Apart from a bit of good news for EU-enthusiasts, after Wallonia finally signed off on the whole trade deal with Canada, it seems that Mark Carney will opt out of extending his term as BOE governor. Even though some analysts have predicted he might choose to stay after 2018, the criticism of his monetary policy and arguments with prominent Tories seem to have persuaded Carney to make a career change. By sharp contrast, it would seem that PM Theresa May would prefer if he stayed, despite their slight personal rivalry, or she just does not want the investors to point fingers at her for making their favorite governor resign. Meanwhile the pound went under $1.21 last Tuesday, which would mean it lost roughly 17% of its value against the U.S. currency this year alone. And it seems it has a lot to go, as some estimates predict it could lose at least another 10% before it stabilizes.
Further to the east, another 10,000 civil servants have been fired in Turkey, as the seemingly endless crackdown on anyone associated with the recent coup is being targeted mercilessly. Anyone who is even suspected of harboring ties to Fethullah Gulen is being punished in some way or another. This has even put a huge strain on relationship between Ankara and Washington, as Erdogan accuses the U.S. of harboring his arch-nemesis. So far, thousands of intellectuals including teachers, doctors and academics have been purged from civil service, and some have been imprisoned as well. In addition there has been a crackdown on medias, especially in the southeast of the country, with 15 of them being shut down in recent days.
So far, more than 37,000 people have been arrested and over 100,000 have lost their jobs, mostly in the Justice department. The state of emergency is to last at least until next year, as Ankara seems intent of dealing with any opponents to its power however it sees fit, whether they are actually related to the coup or not. This includes Kurdish militants in the southeast.
In the Philippines, a local official and his bodyguards have been killed in a shootout with the state police. Samsudin Dimaukom, Mayor of Datu Saudi-Ampatuan, has been referred to as a “narco-politician” by President Duterte, and now he and his bodyguards lie slain for allegedly trying to transport narcotics. He was only one of many names on the list of “narco-politicians,” put together by Duterte as a part of his war on drugs. Whether these are his political opponents or actual criminals, Dimaukom and his men apparently tried to breach a roadblock that was deliberately set for them, on an anonymous tip received by the police.
There has been a shootout and Dimaukom and his men have all perished. No policemen were injured in the course of this intervention. No actual evidence against Dimaukom has ever been put forward connecting him with drug trade. As horrible as this may seem, this is only a tiny portion of thousands of dead in the war on drugs that is still ongoing. Some have been killed at the hands of police officers, but many more have been slain by unknown vigilantes, seemingly with complete impunity.
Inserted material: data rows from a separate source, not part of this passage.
(** The copy has the bytes of the source, whatever the system says about its
    holes. *)
Lemma wp_copy source destination :
  file_ok source -> file_ok destination -> contents destination = [] ->
  wp (copy source destination) (fun '(n, destination') =>
    n = file_len source /\ file_ok destination' /\ contents destination' = contents source).
Proof.
  intros Hs Hd Hempty. unfold copy. pose proof (len_nonneg (contents source)) as Hpos. fold (file_len source) in Hpos.
  assert (file_len source <= ISIZE_MAX) as Hmax by apply Hs. cbv zeta.
  apply wp_bind. eapply wp_mono; [|by apply wp_set_len]. intros d0 (Hd0 & Hl0 & _ & Hr0).
  assert (same_reads d0 (fun _ => 0)) as Hz0.
  { intros i Hi. rewrite Hr0 by done. unfold reads. rewrite Hempty. case_match; [|done]. apply byte_at_out. unfold len; cbn [length]; lia. }
  assert (forall d, file_len d = file_len source -> same_reads d (reads source) -> contents d = contents source) as Hext.
  { intros d Hl Hr. by apply contents_ext. }
  destruct (Z.eqb_spec (file_len source) 0) as [Hz|Hnz].
  { apply wp_Ok. split_and!; [lia|done|]. apply Hext; [done|]. intros i Hi. rewrite Hz0 by done.
    unfold reads. rewrite byte_at_out; [done|unfold file_len in *; lia]. }
  apply wp_bind. eapply wp_mono; [|apply wp_copy_allocated; [done|done|done|lia|lia|]].
  2: { intros i Hi. rewrite Hz0 by done. case_match; [|done]. b2p. lia. }
  intros [[all s1] d1] (Hc1 & Hs1 & Hd1 & Hl1 & Hr1). destruct all.
  { apply wp_Ok. split_and!; [done|done|]. apply Hext; auto. }
  apply wp_bind, wp_seek. intros _. set (s2 := {| contents := contents s1; cursor := 0 |}).
  assert (file_len s2 = file_len source) as Hl2 by (unfold file_len, s2; cbn; by rewrite Hc1).
  rewrite <- Hl2. apply wp_bind. eapply wp_mono; [|apply wp_copy_loop; try lia].
  - intros [s3 d3] (Hc3 & Hd3 & Hl3 & Hr3). apply wp_Ok. split_and!; [done|done|]. apply Hext; [lia|].
    intros i Hi. rewrite Hr3 by done. unfold reads, s2. cbn. by rewrite Hc1.
  - destruct Hs1 as (? & ? & ?). split_and!; done.
  - done.
  - done.
  - unfold CHUNK_SIZE. change (1024 * 1024) with 1048576. pose proof (Z.div_mod (file_len s2) 1048576 ltac:(lia)).
    pose proof (Z.mod_pos_bound (file_len s2) 1048576 ltac:(lia)). pose proof (Z.div_pos (file_len s2) 1048576). lia.
Qed.
End facts.
(* ===== verification/Apply.v ===== *)
(** Bringing an extracted file up to date from an incremental send,
    src/src/operations.rs lines 317-808: the checks against the sidecar, the
    plain and the encrypted replay, the new sidecar. *)

From S2P Require Import Prelude Bytes Utf8 Stream StreamFacts Replay Compression NvList Encrypted.
From S2P Require Import EncryptedDnode Paths Snapshots Selected ObjectIndex Resolve Sparse.
From S2P Require Import Operations.

Section apply.
Context `{Codecs} `{Crypto} `{Os} `{Digest}.

(** ** Plain incrementals (lines 369-491) *)

Record apply_state := {
  as_begin : option BeginRecord; as_size : Z; as_changed : bool; as_deleted : bool; as_file : File;
}.

Definition set_file (s : apply_state) (file : File) : apply_state := {|
  as_begin := as_begin s; as_size := as_size s; as_changed := true; as_deleted := as_deleted s;
  as_file := file |}.
Definition set_size (s : apply_state) (size : Z) : apply_state := {|
  as_begin := as_begin s; as_size := size; as_changed := true; as_deleted := as_deleted s;
  as_file := as_file s |}.

Definition apply_begin (sidecar : Sidecar) (s : apply_state) (header : BeginRecord) : result apply_state :=
  match as_begin s with
  | Some _ => Err (Msg "apply accepts exactly one incremental snapshot substream" [])
  | None =>
      let! expected := parse_guid (sc_snapshot_guid sidecar) in
      fail! negb (from_guid header =? expected)
        with Msg "incremental stream starts from {}, but target metadata is at {}" [from_guid header] in
      Ok {| as_begin := Some header; as_size := as_size s; as_changed := as_changed s;
            as_deleted := as_deleted s; as_file := as_file s |}
  end.

Definition apply_object (sidecar : Sidecar) (s : apply_state) (object : ObjectRecord) (body : list Z)
  : result apply_state :=
  fail! negb (obj_bonus_type object =? sc_bonus_type sidecar)
    with Msg "target object's bonus type changed; re-extract from a new full stream" [] in
  match sc_size_bonus_offset sidecar with
  | Some offset =>
      let! offset := ok_or (usize_try_from offset) (Msg "stored size offset is too large" []) in
      let! end_ := add offset 8 in
      fail! len body <? end_ with Msg "incremental OBJECT record has a truncated size attribute" [] in
      let! value := slice body offset end_ in
      Ok (set_size s (le_val value))
  | None => Ok (set_size s (as_size s))
  end.
(* ===== verification/OperationsFacts.v ===== *)
(** Extraction and updating against the meaning of the records: an object's
    content is a function from offsets to bytes, and every record acts on it. *)

From S2P Require Import Prelude Bytes Utf8 Stream StreamFacts Replay Compression NvList Encrypted.
From S2P Require Import EncryptedDnode Paths Snapshots Selected ObjectIndex IndexFacts Extents.
From S2P Require Import Resolve Sparse SparseFacts Operations Apply.

(** ** The meaning of the records of a plain send *)

Abbreviation content := (Z -> Z).

Section content.
Context `{Codecs}.

(** The object's bytes and whether it exists. *)
Definition content_record (object_id : Z) (s : content * bool) (record : Record_) : result (content * bool) :=
  let '(c, object_exists) := s in
  match kind record with
  | Object object =>
      if obj_object object =? object_id then Ok (if object_exists then c else fun _ => 0, true) else Ok s
  | Write write =>
      if wr_object write =? object_id then
        let! plaintext := decode_replay_write (wr_compression_type write) (payload record) (wr_logical_size write) in
        Ok (over (wr_offset write) plaintext c, object_exists)
      else Ok s
  | WriteEmbedded write =>
      if we_object write =? object_id then
        let! plaintext := decode_embedded_write (we_compression_type write) (we_embedded_type write)
          (payload record) (we_physical_size write) (we_logical_size write) in
        fail! MAX_REPLAY_BLOCK_SIZE <? we_length write
          with Msg "embedded replay block exceeds the 16 MiB safety limit" [] in
        fail! we_length write <? len plaintext
          with Msg "embedded replay payload exceeds its logical block length" [] in
        Ok (over (we_offset write) plaintext (zeroed (we_offset write) (we_length write) c), object_exists)
      else Ok s
  | Free free =>
      if fr_object free =? object_id then Ok (zeroed (fr_offset free) (fr_length free) c, object_exists) else Ok s
  | FreeObjects range =>
      if (fo_first_object range <=? object_id)
         && (object_id <? saturating_add (fo_first_object range) (fo_object_count range))
      then Ok (fun _ => 0, false) else Ok s
  | WriteByRef => Err (Msg "deduplicated WRITE_BYREF streams are unsupported" [])
  | ObjectRange _ => Err (Msg "raw OBJECT_RANGE streams are unsupported" [])
  | Redact => Err (Msg "redacted streams are unsupported" [])
  | Begin _ | End_ | Spill _ => Ok s
  end.

End content.

(** The first [size] bytes of a content. *)
Definition materialize (size : Z) (c : content) : list Z := map c (seqZ 0 size).

Lemma len_materialize size c : 0 <= size -> len (materialize size c) = size.
Proof. intros. unfold materialize, len. rewrite length_map, length_seqZ. lia. Qed.

Lemma byte_at_materialize size c i :
  0 <= i -> byte_at (materialize size c) i = if i <? size then c i else 0.
Proof.
  intros Hi. unfold byte_at, get, materialize, len. rewrite length_map, length_seqZ.
  destruct (Z.leb_spec 0 i), (Z.ltb_spec i (Z.of_nat (Z.to_nat size))), (Z.ltb_spec i size); cbn [andb]; try lia; try done.
  change (map c (seqZ 0 size)) with (c <$> seqZ 0 size). rewrite list_lookup_fmap, (lookup_seqZ_lt 0 size (Z.to_nat i)) by lia.
  cbn. f_equal. lia.
Qed.

(** A file cut or extended to [size]. *)
Lemma wp_set_len_content file size c :
  file_ok file -> 0 <= size -> same_reads file c ->
  wp (set_len file size) (fun file' => contents file' = materialize size c).
Proof.
  intros Hf Hs Hc. eapply wp_mono; [|by apply wp_set_len]. intros f' (Hok & Hl & _ & Hr). apply contents_ext.
  - unfold file_len in Hl. by rewrite len_materialize.
  - intros i Hi. rewrite byte_at_materialize by done. fold (reads f' i). rewrite Hr by done.
    case_match; [|done]. by apply Hc.
Qed.

(** ** Records a decoder may be given *)

Definition record_ok (record : Record_) : Prop :=
  kind_ok (kind record) /\ bytes_ok (payload record) /\ sizes_ok (kind record).

Section replay.
Context `{CodecLaws} `{OsLaws}.

Lemma over_ext offset b c c' i : c i = c' i -> over offset b c i = over offset b c' i.
Proof. intros. unfold over. by case_match. Qed.

Lemma zeroed_ext offset n c c' i : c i = c' i -> zeroed offset n c i = zeroed offset n c' i.
Proof. intros. unfold zeroed. by case_match. Qed.

Lemma wp_write_content file offset bytes c :
  file_ok file -> bytes_ok bytes -> is_u64 offset -> same_reads file c ->
  wp (write_extent file offset bytes) (fun file' => file_ok file' /\ same_reads file' (over offset bytes c)).
Proof.
  intros Hf Hb Ho Hc. eapply wp_mono; [|by apply wp_sparse_write_extent]. intros f' (Hok & _ & Hr).
  split; [done|]. intros i Hi. rewrite Hr by done. by apply over_ext, Hc.
Qed.

Lemma wp_zero_content file offset length c :
  file_ok file -> is_u64 offset -> is_u64 length -> same_reads file c ->
  wp (zero_range file offset length) (fun file' => file_ok file' /\ same_reads file' (zeroed offset length c)).
Proof.
  intros Hf Ho Hn Hc. eapply wp_mono; [|by apply wp_zero_range]. intros f' (Hok & _ & _ & Hr).
  split; [done|]. intros i Hi. rewrite Hr by done. by apply zeroed_ext, Hc.
Qed.

Lemma wp_replace_content file offset length payload c :
  file_ok file -> bytes_ok payload -> is_u64 offset -> is_u64 length -> same_reads file c ->
  wp (replace_file_extent file offset length payload) (fun file' =>
    (MAX_REPLAY_BLOCK_SIZE <? length) = false /\ (length <? len payload) = false /\
    file_ok file' /\ same_reads file' (over offset payload (zeroed offset length c))).
Proof.
  intros Hf Hb Ho Hn Hc. unfold replace_file_extent. wp_step. wp_step. apply wp_bind.
  eapply wp_mono; [|by apply wp_zero_content]. intros f1 [Hf1 Hc1].
  eapply wp_mono; [|by apply wp_write_content]. intros f2 [Hf2 Hc2]. done.
Qed.

Lemma wp_embedded_plain c t p ps n :
  bytes_ok p -> is_u32 n -> wp (decode_embedded_write c t p ps n) bytes_ok.
Proof.
  intros Hp Hn. eapply wp_mono; [|apply wp_decode_embedded_write; [done|unfold ISIZE_MAX; u64]]. by intros out [].
Qed.

Lemma wp_write_plain c p n :
  bytes_ok p -> c = 0 \/ n <= ISIZE_MAX -> wp (decode_replay_write c p n) bytes_ok.
Proof. intros Hp Hn. eapply wp_mono; [|by apply wp_sized_replay_write]. by intros out []. Qed.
It is odd how things may take a turn all of a sudden. Mere couple of days ago, Hillary’s victory was all but assured, Wallonia was adamant in blocking the CETA agreement, and Carney was actually encouraged to leave. As for wars, whether they are actual ones, waged in the Middle East, or drug wars in far-off places such as the Philippines, it seems most of their outcomes have already been factored in. And yet, life has a way of surprising us – from people in the UK voting to leave the EU, to spouses of associates sending emails about wanting to rape a 15-year old girl, to simply governors like Carney and Kuroda deciding they have had enough and deciding to leave BOE and BOJ respectively, once their terms are over. But life moves on.